「鏡開き」と「鏡割り」は、正月に供えた鏡餅を下げて食べる行事のこと。
江戸時代の武家社会で、男子は具足に供えた具足餅、女子は鏡台に供えた鏡餅を手や木槌で割って食べたことに由来する。
刃物で切らず、手や木槌で割り砕くのは、切腹を連想させるためである。
「鏡割り」という言葉は、鏡餅を割って食べることからだが、「割る」という言葉も縁起が悪いため、忌み詞として「開き」を使い、「鏡開き」というようになった。
縁起の悪いことに使うことがない言葉なので、「鏡割り」よりも「鏡開き」を使うのがよい。

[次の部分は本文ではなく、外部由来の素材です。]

Lemma lookup_ge {A} (l : list A) (i : nat) : (length l <= i)%nat -> l !! i = None.
Proof.
  revert i. induction l as [|y l IH]; intros [|i] H; simpl in H; try reflexivity;
    try lia.
  apply IH. lia.
Qed.

Lemma lookup_map_inv {A B} (f : A -> B) (l : list A) (i : nat) (y : B) :
  map f l !! i = Some y -> exists x, l !! i = Some x /\ y = f x.
Proof.
  revert i. induction l as [|a l IH]; intros [|i] H; try discriminate.
  - injection H as <-. now exists a.
  - apply (IH i H).
Qed.

Lemma item_Finite_in {A} (l : list A) (i : nat) (x : A) :
  item l i = Finite x -> In x l.
Proof.
  unfold item. destruct (l !! i) as [y|] eqn:E; [|discriminate].
  intros H. injection H as <-. exact (lookup_in _ _ _ E).
Qed.

Lemma times_gradient_value_or_raises (allowed : exn -> Prop)
      (k : float) (g : option ftensor) :
  allowed TypeError \/ g <> None -> value_or_raises allowed (times_gradient k g).
Proof.
  intros H. destruct g as [g|]; [right; eauto|].
  destruct H as [H|H]; [left; eauto|now destruct H].
Qed.

(** The element that line 366 sums returns a tensor or raises: an
    [IndexError] or, if the gradient is [None], a [TypeError]. *)
Lemma gradient_term_value_or_raises (allowed : exn -> Prop) km im i v j gj :
  allowed IndexError ->
  allowed TypeError \/ Forall (fun g : option ftensor => g <> None) gj ->
  value_or_raises allowed (gradient_term km im i v (j, gj)).
Proof.
  intros HI HT. unfold gradient_term.
  apply obind_value_or_raises; [now apply item_value_or_raises|intros krow _].
  apply obind_value_or_raises; [now apply item_value_or_raises|intros k _].
  apply obind_value_or_raises; [now apply item_value_or_raises|intros g Hg].
  apply obind_value_or_raises.
  { apply times_gradient_value_or_raises.
    destruct HT as [HT|HT]; [now left|right].
    rewrite List.Forall_forall in HT. apply HT. exact (item_Finite_in _ _ _ Hg). }
  intros kg _.
  apply obind_value_or_raises; [now apply item_value_or_raises|intros irow _].
  apply obind_value_or_raises; [now apply item_value_or_raises|intros icell _].
  apply obind_value_or_raises; [now apply item_value_or_raises|intros t _].
  right; eauto.
Qed.

Lemma corrected_grad_value_or_raises (allowed : exn -> Prop) km im gradients i v :
  allowed IndexError ->
  allowed TypeError
  \/ Forall (Forall (fun g : option ftensor => g <> None)) gradients ->
  value_or_raises allowed (corrected_grad km im gradients i v).
Proof.
  intros HI HT. unfold corrected_grad.
  apply obind_value_or_raises; [|intros terms _; right; eauto].
  apply omapM_value_or_raises. intros [j gj] Hj.
  apply gradient_term_value_or_raises; [exact HI|].
  destruct HT as [HT|HT]; [now left|right].
  rewrite List.Forall_forall in HT. apply HT.
  apply in_enumerate in Hj. exact (lookup_in _ _ _ Hj).
Qed.

Lemma gradients_present (posterior_model : list particle) :
  Forall (fun r => Forall (fun x => grad x <> None) (flatten r)) posterior_model ->
  Forall (Forall (fun g : option ftensor => g <> None))
         (map (fun p => map grad (flatten p)) posterior_model).
Proof.
  intros H. apply List.Forall_forall. intros gj Hgj.
  apply List.in_map_iff in Hgj as (r & <- & Hr).
  rewrite List.Forall_forall in H. pose proof (H r Hr) as Hall.
  apply List.Forall_forall. intros g Hg.
  apply List.in_map_iff in Hg as (x & <- & Hx).
  rewrite List.Forall_forall in Hall. now apply Hall.
Qed.

(** Particles with different numbers of variables: the call raises, and
    only exceptions of [allowed]. *)
Lemma ragged_particles_raise (allowed : exn -> Prop)
      (posterior_model : list particle) (p q : particle) :
  allowed IndexError ->
  allowed TypeError
  \/ Forall (fun r => Forall (fun x => grad x <> None) (flatten r)) posterior_model ->
  In p posterior_model -> In q posterior_model ->
  (length (flatten q) < length (flatten p))%nat ->
  exists e, allowed e /\ SVGD_correct_gradient posterior_model = Raises e.
Proof.
  intros HI HT Hp Hq Hlen.
  assert (HT' : allowed TypeError
                \/ Forall (Forall (fun g : option ftensor => g <> None))
                          (map (fun r => map grad (flatten r)) posterior_model)).
  { destruct HT as [HT|HT]; [now left|right]. now apply gradients_present. }
  destruct (stored_bandwidth_returns posterior_model) as [bw Hbw].
  unfold SVGD_correct_gradient. rewrite Hbw. cbn [obind].
  rewrite interaction_matrix_value. cbn [obind].
  destruct (in_lookup _ _ Hp) as [i Hi]. destruct (in_lookup _ _ Hq) as [j Hj].
  set (v := length (flatten q)) in *.
  match goal with
  | |- exists e, _ /\ obind (omapM ?G _) _ = _ => set (F := G)
  end.
  assert (HF : forall x, value_or_raises allowed (F x)).
  { intros [i' p']. unfold F.
    apply obind_value_or_raises; [|intros vs _; right; eauto].
    apply omapM_value_or_raises. intros [v' x'] _.
    apply obind_value_or_raises; [|intros g _; right; eauto].
    now apply corrected_grad_value_or_raises. }
  destruct (omapM_raises allowed F (enumerate posterior_model) (i, p)
              (fun x _ => HF x) (in_enumerate_of_lookup _ _ _ Hi))
    as (e & He & Hraise).
  2:{ exists e. split; [exact He|]. now rewrite Hraise. }
  unfold F.
  match goal with
  | |- exists e, _ /\ obind (omapM ?G _) _ = _ => set (H := G)
  end.
  assert (HH : forall x, value_or_raises allowed (H x)).
  { intros [v' x']. unfold H.
    apply obind_value_or_raises; [|intros g _; right; eauto].
    now apply corrected_grad_value_or_raises. }
  destruct (omapM_raises allowed H (enumerate (flatten p)) (v, variable_at p v)
              (fun x _ => HH x))
    as (e & He & Hraise).
  3:{ exists e. split; [exact He|]. now rewrite Hraise. }
  { apply in_enumerate_of_lookup. now apply lookup_nth. }
  unfold H, corrected_grad.
  destruct (omapM_raises allowed
              (gradient_term (float_kernel_matrix bw posterior_model)
                             (interaction_entries bw posterior_model) i v)
              (enumerate (map (fun r => map grad (flatten r)) posterior_model))
              (j, map grad (flatten q)))
    as (e & He & Hraise).
  4:{ exists e. split; [exact He|]. now rewrite Hraise. }
  - intros [j' gj'] Hj'. apply gradient_term_value_or_raises; [exact HI|].
    destruct HT' as [HT'|HT']; [now left|right].
    rewrite List.Forall_forall in HT'. apply HT'.
    apply in_enumerate in Hj'. exact (lookup_in _ _ _ Hj').
  - apply in_enumerate_of_lookup.
    apply (lookup_map (fun r => map grad (flatten r))). exact Hj.
  - exists IndexError. split; [exact HI|].
    unfold gradient_term, float_kernel_matrix.
    rewrite (item_map _ _ _ _ Hi). cbn [obind].
    rewrite (item_map _ _ _ _ Hj). cbn [obind].
    unfold item at 1. rewrite lookup_ge; [reflexivity|].
    rewrite length_map. unfold v. lia.
Qed.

祝宴などで酒樽の蓋を木槌で割って開くことは、「鏡抜き」「鏡開き」「鏡割り」という。
「鏡」は酒樽の上蓋を「鏡」と呼んでいたことに由来し、酒樽の蓋を開くことは「鏡を抜く」と言っていたので、本来は「鏡抜き」と呼ぶのが正しい。
しかし、「抜く」は語感が悪いとされることもあり、鏡餅と同様、「割る」では縁起が悪いため、「開き」を使って「鏡開き」と呼ぶようになった。
報道などで酒樽を木槌で割って開くことを表す際、「鏡抜き」では語感が悪いと言われ、「鏡開き」では正しくないと言われるため、「酒樽を開ける」「四斗樽(しとだる)を開ける」といった表現をすることが多い。